**Task details**
Every record must appear in the answer exactly as it stands.
*** Data for analysis
(** Every run is orderly, whatever the outside calls do. *)
Lemma runs_orderly (nb : notebook) (s : list (option exn)) :
  orderly nb (outcome (program nb) s)
          (with_outcomes (trace (program nb) s) s) = true.
Proof.
  destruct nb; simpl program.
  - do 8 (script_case s ltac:(vm_compute; reflexivity)
                        ltac:(vm_compute; reflexivity)).
    vm_compute; reflexivity.
  - destruct s as [|[e|] s].
    + vm_compute; reflexivity.
    + destruct e; [vm_compute; reflexivity | vm_compute; reflexivity
                  | vm_compute; reflexivity |].
      do 26 (script_case s ltac:(vm_compute; reflexivity)
                           ltac:(vm_compute; reflexivity)).
      vm_compute; reflexivity.
    + do 24 (script_case s ltac:(vm_compute; reflexivity)
                           ltac:(vm_compute; reflexivity)).
      vm_compute; reflexivity.
  - destruct s as [|[e|] s].
    + vm_compute; reflexivity.
    + destruct e; [vm_compute; reflexivity | vm_compute; reflexivity
                  | vm_compute; reflexivity |].
      do 5 (script_case s ltac:(vm_compute; reflexivity)
                          ltac:(vm_compute; reflexivity)).
      vm_compute; reflexivity.
    + do 3 (script_case s ltac:(vm_compute; reflexivity)
                          ltac:(vm_compute; reflexivity)).
      vm_compute; reflexivity.
Qed.

(** A notebook completes when no outside call raises. *)
Lemma quiet_completes (nb : notebook) (s : list (option exn)) :
  Forall (fun o => o = None) s -> outcome (program nb) s = Ok tt.
Proof.
  intros H.
  assert (Hb : forallb (fun o : option exn =>
                          match o with None => true | Some _ => false end) s
               = true).
  { apply forallb_forall. intros o Ho.
    rewrite List.Forall_forall in H. now rewrite (H o Ho). }
  clear H. destruct nb; simpl program.
  - do 8 (script_case s ltac:(reflexivity) ltac:(discriminate Hb)).
    reflexivity.
  - do 25 (script_case s ltac:(reflexivity) ltac:(discriminate Hb)).
    reflexivity.
  - do 4 (script_case s ltac:(reflexivity) ltac:(discriminate Hb)).
    reflexivity.
Qed.

Section CompletedRun.

Variable nb : notebook.
Variable s : list (option exn).
Hypothesis completes : outcome (program nb) s = Ok tt.

Let tr : list event := trace (program nb) s.
Let cs : list (event * option exn) := with_outcomes tr s.

Lemma run_pipelined : pipelined tr.
Proof. now apply (completed_pipelined nb), completed_trace. Qed.

Lemma run_settled : forallb (settled nb) cs = true.
Proof.
  pose proof (runs_orderly nb s) as H. rewrite completes in H.
  unfold orderly in H. fold tr in H. fold cs in H.
  apply andb_true_iff in H as [_ H]. apply andb_true_iff in H as [H _].
  now apply andb_true_iff in H as [H _].
Qed.

Lemma run_initialized : In (EvInitialize, None) cs.
Proof.
  pose proof (runs_orderly nb s) as H. rewrite completes in H.
  unfold orderly in H. fold tr in H. fold cs in H.
  apply andb_true_iff in H as [_ H]. apply andb_true_iff in H as [H _].
  apply andb_true_iff in H as [_ H]. now apply initialized_in.
Qed.

Lemma run_authenticated :
  has_fallback nb = false \/ next_outcome s <> None ->
  In (EvAuthenticate, None) cs.
Proof.
  intros Hc.
  pose proof (runs_orderly nb s) as H. rewrite completes in H.
  unfold orderly in H. fold tr in H. fold cs in H.
  apply andb_true_iff in H as [_ H]. apply andb_true_iff in H as [_ H].
  apply (settled_returned nb); [exact run_settled | reflexivity |].
  apply orb_true_iff in H as [H | H].
  - exfalso. apply andb_true_iff in H as [Hf Hr].
    destruct Hc as [Hc | Hc]; [congruence |].
    pose proof run_initialized as Hi.
    unfold cs in Hr, Hi. destruct tr as [|ev t]; [destruct Hi |].
    simpl in Hr. unfold returned in Hr. simpl in Hr.
    destruct (next_outcome s); [discriminate | now apply Hc].
  - apply existsb_exists in H as [ev [Hin Hev]].
    destruct ev; try discriminate. exact Hin.
Qed.

Lemma run_has_layer : exists l, In (EvLayer l, None) cs.
Proof.
  pose proof run_pipelined as H. pose proof H as [_ [_ [Hs Hl]]].
  destruct (shown tr) as [|d ds] eqn:Ed; [contradiction |].
  inversion Hl as [|? ? Hd _]; subst.
  destruct (pdk.layers d) as [|l ls] eqn:El; [contradiction |].
  exists l. apply (settled_returned nb); [exact run_settled | reflexivity |].
  unfold cs. rewrite with_outcomes_fst.
  apply (in_pipelined tr d); [exact H | rewrite Ed; now left |].
  apply in_pipeline. left. exists l. split; [reflexivity |].
  rewrite El. now left.
Qed.

Lemma run_layer_shown (l : EarthEngineLayer) :
  In (EvLayer l) tr ->
  exists d, In l (pdk.layers d) /\
            In (EvDeck d, None) cs /\ In (EvShow d, None) cs.
Proof.
  pose proof run_pipelined as H. pose proof H as [E _].
  pose proof (credential_calls_auth tr) as Hall.
  intros Hin. rewrite E in Hin. apply in_app_or in Hin as [Hin | Hin].
  - rewrite List.Forall_forall in Hall. destruct (Hall _ Hin); discriminate.
  - apply in_flat_map in Hin as [d [Hd Hin]].
    apply in_pipeline in Hin as [[l' [El' Hl']] | [El' | El']];
      try discriminate.
    injection El' as <-.
    exists d. split; [exact Hl' |].
    split; (apply (settled_returned nb); [exact run_settled | reflexivity |]);
      unfold cs; rewrite with_outcomes_fst;
      apply (in_pipelined tr d); try assumption;
      apply in_pipeline; auto.
Qed.

End CompletedRun.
******
**Completed task**
(** Every run is orderly, whatever the outside calls do. *)
Lemma runs_orderly (nb : notebook) (s : list (option exn)) :
  orderly nb (outcome (program nb) s)
          (with_outcomes (trace (program nb) s) s) = true.
Proof.
  destruct nb; simpl program.
  - do 8 (script_case s ltac:(vm_compute; reflexivity)
                        ltac:(vm_compute; reflexivity)).
    vm_compute; reflexivity.
  - destruct s as [|[e|] s].
    + vm_compute; reflexivity.
    + destruct e; [vm_compute; reflexivity | vm_compute; reflexivity
                  | vm_compute; reflexivity |].
      do 26 (script_case s ltac:(vm_compute; reflexivity)
                           ltac:(vm_compute; reflexivity)).
      vm_compute; reflexivity.
    + do 24 (script_case s ltac:(vm_compute; reflexivity)
                           ltac:(vm_compute; reflexivity)).
      vm_compute; reflexivity.
  - destruct s as [|[e|] s].
    + vm_compute; reflexivity.
    + destruct e; [vm_compute; reflexivity | vm_compute; reflexivity
                  | vm_compute; reflexivity |].
      do 5 (script_case s ltac:(vm_compute; reflexivity)
                          ltac:(vm_compute; reflexivity)).
      vm_compute; reflexivity.
    + do 3 (script_case s ltac:(vm_compute; reflexivity)
                          ltac:(vm_compute; reflexivity)).
      vm_compute; reflexivity.
Qed.

(** A notebook completes when no outside call raises. *)
Lemma quiet_completes (nb : notebook) (s : list (option exn)) :
  Forall (fun o => o = None) s -> outcome (program nb) s = Ok tt.
Proof.
  intros H.
  assert (Hb : forallb (fun o : option exn =>
                          match o with None => true | Some _ => false end) s
               = true).
  { apply forallb_forall. intros o Ho.
    rewrite List.Forall_forall in H. now rewrite (H o Ho). }
  clear H. destruct nb; simpl program.
  - do 8 (script_case s ltac:(reflexivity) ltac:(discriminate Hb)).
    reflexivity.
  - do 25 (script_case s ltac:(reflexivity) ltac:(discriminate Hb)).
    reflexivity.
  - do 4 (script_case s ltac:(reflexivity) ltac:(discriminate Hb)).
    reflexivity.
Qed.

Section CompletedRun.

Variable nb : notebook.
Variable s : list (option exn).
Hypothesis completes : outcome (program nb) s = Ok tt.

Let tr : list event := trace (program nb) s.
Let cs : list (event * option exn) := with_outcomes tr s.

Lemma run_pipelined : pipelined tr.
Proof. now apply (completed_pipelined nb), completed_trace. Qed.

Lemma run_settled : forallb (settled nb) cs = true.
Proof.
  pose proof (runs_orderly nb s) as H. rewrite completes in H.
  unfold orderly in H. fold tr in H. fold cs in H.
  apply andb_true_iff in H as [_ H]. apply andb_true_iff in H as [H _].
  now apply andb_true_iff in H as [H _].
Qed.

Lemma run_initialized : In (EvInitialize, None) cs.
Proof.
  pose proof (runs_orderly nb s) as H. rewrite completes in H.
  unfold orderly in H. fold tr in H. fold cs in H.
  apply andb_true_iff in H as [_ H]. apply andb_true_iff in H as [H _].
  apply andb_true_iff in H as [_ H]. now apply initialized_in.
Qed.

Lemma run_authenticated :
  has_fallback nb = false \/ next_outcome s <> None ->
  In (EvAuthenticate, None) cs.
Proof.
  intros Hc.
  pose proof (runs_orderly nb s) as H. rewrite completes in H.
  unfold orderly in H. fold tr in H. fold cs in H.
  apply andb_true_iff in H as [_ H]. apply andb_true_iff in H as [_ H].
  apply (settled_returned nb); [exact run_settled | reflexivity |].
  apply orb_true_iff in H as [H | H].
  - exfalso. apply andb_true_iff in H as [Hf Hr].
    destruct Hc as [Hc | Hc]; [congruence |].
    pose proof run_initialized as Hi.
    unfold cs in Hr, Hi. destruct tr as [|ev t]; [destruct Hi |].
    simpl in Hr. unfold returned in Hr. simpl in Hr.
    destruct (next_outcome s); [discriminate | now apply Hc].
  - apply existsb_exists in H as [ev [Hin Hev]].
    destruct ev; try discriminate. exact Hin.
Qed.

Lemma run_has_layer : exists l, In (EvLayer l, None) cs.
Proof.
  pose proof run_pipelined as H. pose proof H as [_ [_ [Hs Hl]]].
  destruct (shown tr) as [|d ds] eqn:Ed; [contradiction |].
  inversion Hl as [|? ? Hd _]; subst.
  destruct (pdk.layers d) as [|l ls] eqn:El; [contradiction |].
  exists l. apply (settled_returned nb); [exact run_settled | reflexivity |].
  unfold cs. rewrite with_outcomes_fst.
  apply (in_pipelined tr d); [exact H | rewrite Ed; now left |].
  apply in_pipeline. left. exists l. split; [reflexivity |].
  rewrite El. now left.
Qed.

Lemma run_layer_shown (l : EarthEngineLayer) :
  In (EvLayer l) tr ->
  exists d, In l (pdk.layers d) /\
            In (EvDeck d, None) cs /\ In (EvShow d, None) cs.
Proof.
  pose proof run_pipelined as H. pose proof H as [E _].
  pose proof (credential_calls_auth tr) as Hall.
  intros Hin. rewrite E in Hin. apply in_app_or in Hin as [Hin | Hin].
  - rewrite List.Forall_forall in Hall. destruct (Hall _ Hin); discriminate.
  - apply in_flat_map in Hin as [d [Hd Hin]].
    apply in_pipeline in Hin as [[l' [El' Hl']] | [El' | El']];
      try discriminate.
    injection El' as <-.
    exists d. split; [exact Hl' |].
    split; (apply (settled_returned nb); [exact run_settled | reflexivity |]);
      unfold cs; rewrite with_outcomes_fst;
      apply (in_pipelined tr d); try assumption;
      apply in_pipeline; auto.
Qed.

End CompletedRun.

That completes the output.